To say the least, our relationship with water is, and has always been, strained. Reports revealed that Pakistan has the 4th highest rate of water consumption in the world (AsiaNet Pakistan).
The United Nations Development Programme (UNDP) and the Pakistan Council of Research in Water Resources (PCRWR) claim that the nation could in fact “run dry” by 2025 – reaching absolute water scarcity.
The availability of water is vital for our entire value chain.
A study conducted by the Food and Agriculture Organization in 2011 reported that 94% of water withdrawn was used for agricultural purposes. That is a staggering number for an industry whose main crops – wheat, rice, cotton and sugarcane – have reportedly produced less than just 5% of the GDP.
A decade later, this water usage for the subsector can only have increased, what with the huge rise in population and therefore inflating demand. Yet, the percentage contributed to the GDP has unfortunately remained largely constant (World Bank, 2019).
In addition, the existing reservoirs’ storage capacity cannot sustain this population boom while the capacities in themselves have also reduced over the years. This does not apply just to this one, albeit dominating, industry, but is applicable across the board.
It takes about 2,700 litres of water to make just one cotton t-shirt. Nonetheless, this is not an issue of quantity alone, but of quality too. Not only are the water utilization techniques and systems subpar and inefficient, hence leading to substantial water wastage, but Pakistan’s overall water management practices are highly unsustainable.
The water itself comes into question; that which has been coming into our usage over the past few decades hasn’t changed much – and that is what is questionable. Pakistan is unfortunately among the top 10 countries of the world with the greatest number of people living without access to safe water. About 36% of the groundwater is classified as highly saline.

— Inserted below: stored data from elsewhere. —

(** ** [month_range] (src/main.py, lines 67-75) *)

Definition month_range (month : string) : option (date * date) :=
  match strptime_ymd (month ++ "-01")%string with
  | None => None
  | Some start =>
      if Calendar.month start =? 12
      then match mk_date (year start + 1) 1 1 with
           | Some next_month => Some (start, next_month)
           | None => None
           end
      else match mk_date (year start) (Calendar.month start + 1) 1 with
           | Some next_month => Some (start, next_month)
           | None => None
           end
  end.

(** ** Timestamps (Python's naive [datetime.datetime]) *)

Module Timestamp.

Record datetime : Type := Datetime {
  dt_date : date; hour : Z; minute : Z; second : Z; microsecond : Z }.

Definition valid_datetime (t : datetime) : bool :=
  valid_date (dt_date t)
  && (0 <=? hour t) && (hour t <? 24)
  && (0 <=? minute t) && (minute t <? 60)
  && (0 <=? second t) && (second t <? 60)
  && (0 <=? microsecond t) && (microsecond t <? 1000000).

Definition lex (c d : comparison) : comparison :=
  match c with Eq => d | _ => c end.

(** Timestamps compare field by field, most significant first. *)
Definition datetime_compare (a b : datetime) : comparison :=
  lex (date_compare (dt_date a) (dt_date b))
 (lex (hour a ?= hour b)
 (lex (minute a ?= minute b)
 (lex (second a ?= second b)
      (microsecond a ?= microsecond b)))).

Definition datetime_ltb (a b : datetime) : bool :=
  match datetime_compare a b with Lt => true | _ => false end.

(** [datetime.isoformat()]: the fraction is written only when it is not 0. *)
Definition datetime_isoformat (t : datetime) : string :=
  (date_isoformat (dt_date t) ++ "T" ++ zpad 2 (hour t) ++ ":" ++ zpad 2 (minute t)
   ++ ":" ++ zpad 2 (second t)
   ++ (if (microsecond t =? 0)%Z then "" else "." ++ zpad 6 (microsecond t)))%string.

End Timestamp.
Export Timestamp.

(** ** Amounts (Python's [float]) *)

Module Money.

(** The integer nearest to [n / d], for [0 < d]; of two nearest ones, the
    even one. *)
Definition round_half_even (n d : Z) : Z :=
  let f := n / d in
  match 2 * (n mod d) ?= d with
  | Lt => f
  | Gt => f + 1
  | Eq => if Z.even f then f else f + 1
  end.

(** [float(n)] for an integer of less than 2^63 in size: the float nearest to
    [n], which is [n] itself up to 2^53. *)
Definition float_of_Z (n : Z) : float :=
  if n <? 0 then PrimFloat.opp (PrimFloat.of_uint63 (Uint63.of_Z (- n)))
  else PrimFloat.of_uint63 (Uint63.of_Z n).

(** The builtin [round(x, 2)] on a float.  The exact value of [x], which is
    [m * 2^e] up to its sign, is rounded to the nearest multiple [k / 100] of
    one hundredth, ties to the even [k]; the result is the float nearest to
    [k / 100], which the division gives, with the sign of [x].  From 2^53
    hundredths on, neighbouring floats are more than 0.01 apart and [x] is
    returned; so are the infinities and the NaN. *)
Definition round2 (x : float) : float :=
  match Prim2SF x with
  | S754_finite s m e =>
      let k := if 0 <=? e then 100 * Zpos m * 2 ^ e
               else round_half_even (100 * Zpos m) (2 ^ (- e)) in
      if k <? 2 ^ 53
      then let r := PrimFloat.div (float_of_Z k) (float_of_Z 100) in
           if s then PrimFloat.opp r else r
      else x
  | _ => x
  end.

This is mainly because, despite the minor improvement in water use efficiency, the collection, treatment and disposal of sewage effluent are all grossly inadequate.

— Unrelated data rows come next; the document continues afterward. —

(** * bri-b-dev.github.io: the homepage feature grid, the site configuration
      and the blog front matter

    A shallow embedding of
    - [src/components/HomepageFeatures/index.tsx]: the [FeatureList] constant,
      the [Feature] card renderer and the [HomepageFeatures] composer;
    - [docusaurus.config.ts]: the site configuration object;
    - the front-matter blocks of the Markdown blog posts;
    - the Kotlin listings of the posts on streaming uploads
      ([TikaInputStream], [PeekableInputStream], [UploadService],
      [UploadController]) and on field filtering ([FieldFilterAdvice]).

    React elements are modelled as a tree type, JavaScript arrays as lists
    read by index, the module-level array as a one-cell heap that the
    composer receives and returns, and the system clock as an explicit
    argument of the configuration.  Java streams are the lists of their
    unread bytes with the fields of the wrapping class as a state record,
    and the blob container is a finite map from blob names to contents. *)

From Stdlib Require Import ZArith String Ascii Strings.Byte List DecimalString DecimalZ.
From stdpp Require Import base list strings gmap.

Local Open Scope string_scope.
Set Warnings "-register-all".

(* ===================================================================== *)
(** ** React elements *)
(* ===================================================================== *)

(** [require('@site/static/img/... .svg').default]: an SVG file loaded as a
    React component, identified by the path of the asset. *)
Inductive SvgComponent : Type :=
| SvgAsset (path : string).

Definition require_default (path : string) : SvgComponent := SvgAsset path.

#[global] Instance SvgComponent_eq_dec : EqDecision SvgComponent.
Proof. solve_decision. Defined.

(** The element tree built by the JSX of the component file.  Each
    constructor is one kind of JSX element that occurs there:
    text, the fragment [<>...</>], an intrinsic element ([div], [section],
    [p]) with its optional [className], an [<Svg className role />] element,
    [<Heading as=...>], and [<Feature key=... {...props} />], which carries
    its React key and the props object it was given. *)
Inductive ReactNode : Type :=
| Text (s : string)
| Fragment (children : list ReactNode)
| Intrinsic (tag : string) (className : option string)
            (children : list ReactNode)
| SvgElement (component : SvgComponent) (className : string) (role : string)
| HeadingElement (as_ : string) (children : list ReactNode)
| FeatureElement (key : nat) (props : FeatureItem)
with FeatureItem : Type :=
| Build_FeatureItem (title : string) (Svg : SvgComponent)
                    (description : ReactNode).

Definition title (props : FeatureItem) : string :=
  match props with Build_FeatureItem t _ _ => t end.
Definition Svg (props : FeatureItem) : SvgComponent :=
  match props with Build_FeatureItem _ s _ => s end.
Definition description (props : FeatureItem) : ReactNode :=
  match props with Build_FeatureItem _ _ d => d end.

(** The React key of an element: only [<Feature key={idx} />] has one. *)
Definition element_key (n : ReactNode) : option nat :=
  match n with
  | FeatureElement k _ => Some k
  | _ => None
  end.

(** The props of a [<Feature />] element. *)
Definition element_props (n : ReactNode) : option FeatureItem :=
  match n with
  | FeatureElement _ props => Some props
  | _ => None
  end.

(* ===================================================================== *)
(** ** JavaScript helpers used by the component *)
(* ===================================================================== *)

(** [clsx] applied to string arguments: the truthy (non-empty) ones joined
    with a single space. *)
Fixpoint clsx (args : list string) : string :=
  match args with
  | [] => EmptyString
  | a :: rest =>
      if String.eqb a EmptyString then clsx rest
      else let r := clsx rest in
           if String.eqb r EmptyString then a else a +:+ " " +:+ r
  end.

(** [Array.prototype.map] as ECMAScript runs it: the length is read once,
    then the indices [k = 0 .. len-1] are visited in increasing order; the
    element at [k] is read from the array and the callback is called with
    the element and [k]; the results are collected in index order.  The
    receiver is only read. *)
Section ArrayMap.
Context {A B : Type}.
Variable callback : A -> nat -> B.
Variable O : list A.

Fixpoint map_from (k remaining : nat) : list B :=
  match remaining with
  | 0 => []
  | S remaining' =>
      match O !! k with
      | Some kValue => callback kValue k :: map_from (S k) remaining'
      | None => map_from (S k) remaining'
      end
  end.

Definition Array_map : list B := map_from 0 (length O).
End ArrayMap.

(* ===================================================================== *)
(** ** The component file *)
(* ===================================================================== *)

(** [import styles from './styles.module.css']: the class names that the
    CSS-modules build generates for the stylesheet.  The component reads
    two of them; their values are parameters. *)
Record Styles : Type := {
  features : string;
  featureSvg : string;
}.

(** Class names as a CSS-modules build could generate them, for running the
    component on a concrete input. *)
Definition styles_sample : Styles :=
  {| features := "features_t9Lx"; featureSvg := "featureSvg_GfXr" |}.

(** [const FeatureList: FeatureItem[]].  JSX text is trimmed of the line
    breaks and indentation around it. *)
Definition FeatureList : list FeatureItem := [
  Build_FeatureItem
    "Was ich mache"
    (require_default "@site/static/img/undraw_docusaurus_mountain.svg")
    (Fragment [Text "Backend, Cloud, Data Platforms"]);
  Build_FeatureItem
    "Woran ich glaube"
    (require_default "@site/static/img/undraw_docusaurus_mountain.svg")
    (Fragment [Text "Open Source first, Sicherheit, Skalierbarkeit, Teamarbeit"]);
  Build_FeatureItem
    "Was ich suche"
    (require_default "@site/static/img/undraw_docusaurus_mountain.svg")
    (Fragment [Text "offen für neue Backend-/Cloud-Rollen"])
].

(** The array object bound to [FeatureList] lives on the heap: [const]
    fixes the binding, not the contents.  A render pass receives the heap
    and returns it. *)
Record Heap : Type := { FeatureList_array : list FeatureItem }.

Definition initial_heap : Heap := {| FeatureList_array := FeatureList |}.

(** How a call completes. *)
Inductive Completion (A : Type) : Type :=
| Normal (value : A)
| Throw (error : string).
Arguments Normal {A} value.
Arguments Throw {A} error.

Section Component.
Variable styles : Styles.

(** [function Feature({title, Svg, description}: FeatureItem)]. *)
Definition Feature (props : FeatureItem) : ReactNode :=
  match props with
  | Build_FeatureItem title Svg description =>
      Intrinsic "div" (Some (clsx ["col col--4"])) [
        Intrinsic "div" (Some "text--center") [
          SvgElement Svg (featureSvg styles) "img"
        ];
        Intrinsic "div" (Some "text--center padding-horiz--md") [
          HeadingElement "h3" [Text title];
          Intrinsic "p" None [description]
        ]
      ]
  end.

(** [export default function HomepageFeatures(): ReactNode]. *)
Definition HomepageFeatures (h : Heap) : Completion ReactNode * Heap :=
  (Normal
     (Intrinsic "section" (Some (features styles)) [
        Intrinsic "div" (Some "container") [
          Intrinsic "div" (Some "row")
            (Array_map (fun props idx => FeatureElement idx props)
                       (FeatureList_array h))
        ]
      ]),
   h).

(** React renders a [<Feature />] element by calling [Feature] on its
    props. *)
Definition render_element (n : ReactNode) : ReactNode :=
  match n with
  | FeatureElement _ props => Feature props
  | _ => n
  end.
End Component.

(** The children of the [div.row] inside [section > div.container]. *)
Definition row_children (tree : ReactNode) : list ReactNode :=
  match tree with
  | Intrinsic "section" _
      [Intrinsic "div" (Some "container")
         [Intrinsic "div" (Some "row") children]] => children
  | _ => []
  end.

(** The [<Feature />] elements among a list of nodes. *)
Definition is_feature_element (n : ReactNode) : bool :=
  match n with
  | FeatureElement _ _ => true
  | _ => false
  end.

(** The row of cards a render pass produces from a heap: the children of
    the row, or nothing if the call throws. *)
Definition cards (styles : Styles) (h : Heap) : list ReactNode :=
  match fst (HomepageFeatures styles h) with
  | Normal tree => row_children tree
  | Throw _ => []
  end.

(* ===================================================================== *)
(** ** What a rendered card shows *)
(* ===================================================================== *)

(** The text content of a tree, in document order. *)
Fixpoint inner_text (n : ReactNode) : string :=
  match n with
  | Text s => s
  | Fragment children => String.concat EmptyString (List.map inner_text children)
  | Intrinsic _ _ children => String.concat EmptyString (List.map inner_text children)
  | SvgElement _ _ _ => EmptyString
  | HeadingElement _ children => String.concat EmptyString (List.map inner_text children)
  | FeatureElement _ _ => EmptyString
  end.

(** The visible blocks of a tree from top to bottom: icons, headings with
    their level and text, paragraphs with their text. *)
Inductive Block : Type :=
| IconBlock (component : SvgComponent)
| HeadingBlock (as_ : string) (text : string)
| ParagraphBlock (text : string).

Most water supplies are therefore contaminated. And in view of the rapidly growing population, urbanization, industrialization – and inevitably, pollution – the situation is likely to get worse.
Focusing on replenishment and conservation of water resources, in 2007, the Coca-Cola Company announced that they intend to replenish 100% the equivalent amount of water that it has used in its operations (to produce its myriad of beverages). The goal was to give this back to nature and communities by 2020 – a goal which they reached in 2017. In fact, based on global water use assessments validated by LimnoTech and Deloitte in association with The Nature Conservancy, an estimated 191.9 billion litres of water was returned to nature and communities – equivalent to circa 115% of the water used in the beverages.

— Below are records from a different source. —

(** X13.  Every character of a returned password comes from [chars]
    or from the pool of a rule whose minimum is positive; when no class
    rule has a positive minimum the whole password is made of [chars]. *)
Theorem generate_password_characters validators complexity length chars w s w' :
  password_complexity validators = Ok complexity ->
  generate_password validators length chars w = Ok (s, w') ->
  (forall c, c ∈ s ->
     c ∈ chars \/
     exists rule pool,
       (rule, pool) ∈ password_rules /\ (0 < get0 complexity rule)%Z /\ c ∈ pool) /\
  ((forall rule pool, (rule, pool) ∈ password_rules -> (get0 complexity rule <= 0)%Z) ->
   Forall (fun c => c ∈ chars) s).
Proof.
  intros Hc Hrun.
  apply generate_password_Ok in Hrun
    as (complexity' & min_length & picks & fill & _ & Hc' & _ & Hpicks & Hfill & _
        & Hperm & _).
  rewrite Hc in Hc'. injection Hc' as <-.
  assert (forall c, c ∈ s ->
     c ∈ chars \/
     exists rule pool,
       (rule, pool) ∈ password_rules /\ (0 < get0 complexity rule)%Z /\ c ∈ pool) as Hall.
  { intros c. rewrite Hperm. intros [Hpicked|Hfilled]%elem_of_app.
    - right. by eapply picked_for_concat.
    - left. rewrite Forall_forall in Hfill. auto. }
  split; [exact Hall|]. intros Hnone. apply Forall_forall. intros c Hin.
  destruct (Hall c Hin) as [|(rule & pool & Hentry & Hpos & _)]; [done|].
  specialize (Hnone rule pool Hentry). lia.
Qed.

End MorePasswordProperties.

Lemma agree_off_max_length_insert c1 c2 rule value :
  agree_off_max_length c1 c2 ->
  agree_off_max_length (<[rule := value]> c1) (<[rule := value]> c2).
Proof.
  intros Hagree rule' Hne. destruct (decide (rule = rule')) as [->|Hne'].
  - by rewrite !lookup_insert_eq.
  - rewrite !lookup_insert_ne by done. by apply Hagree.
Qed.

In Pakistan, the beverage company has replenished over 2.7 billion litres back to the communities and have achieved water efficiency of 30% across their supply chain in the last five years through upgraded facilities.
Projects such as these for water sanitation and infrastructure, watershed support and even reforestation are vital. Other environmental pressures will continue to play a key role as obstacles toward economic development. However, there is an urgent need to respond to these very pressures and these are a few ways by which the growing imbalance between water supply and demand can be somewhat controlled. Just as we cannot and need not be a totally carbon neutral world, we cannot deter progress. What we need are greener innovations and solutions for modern day functions.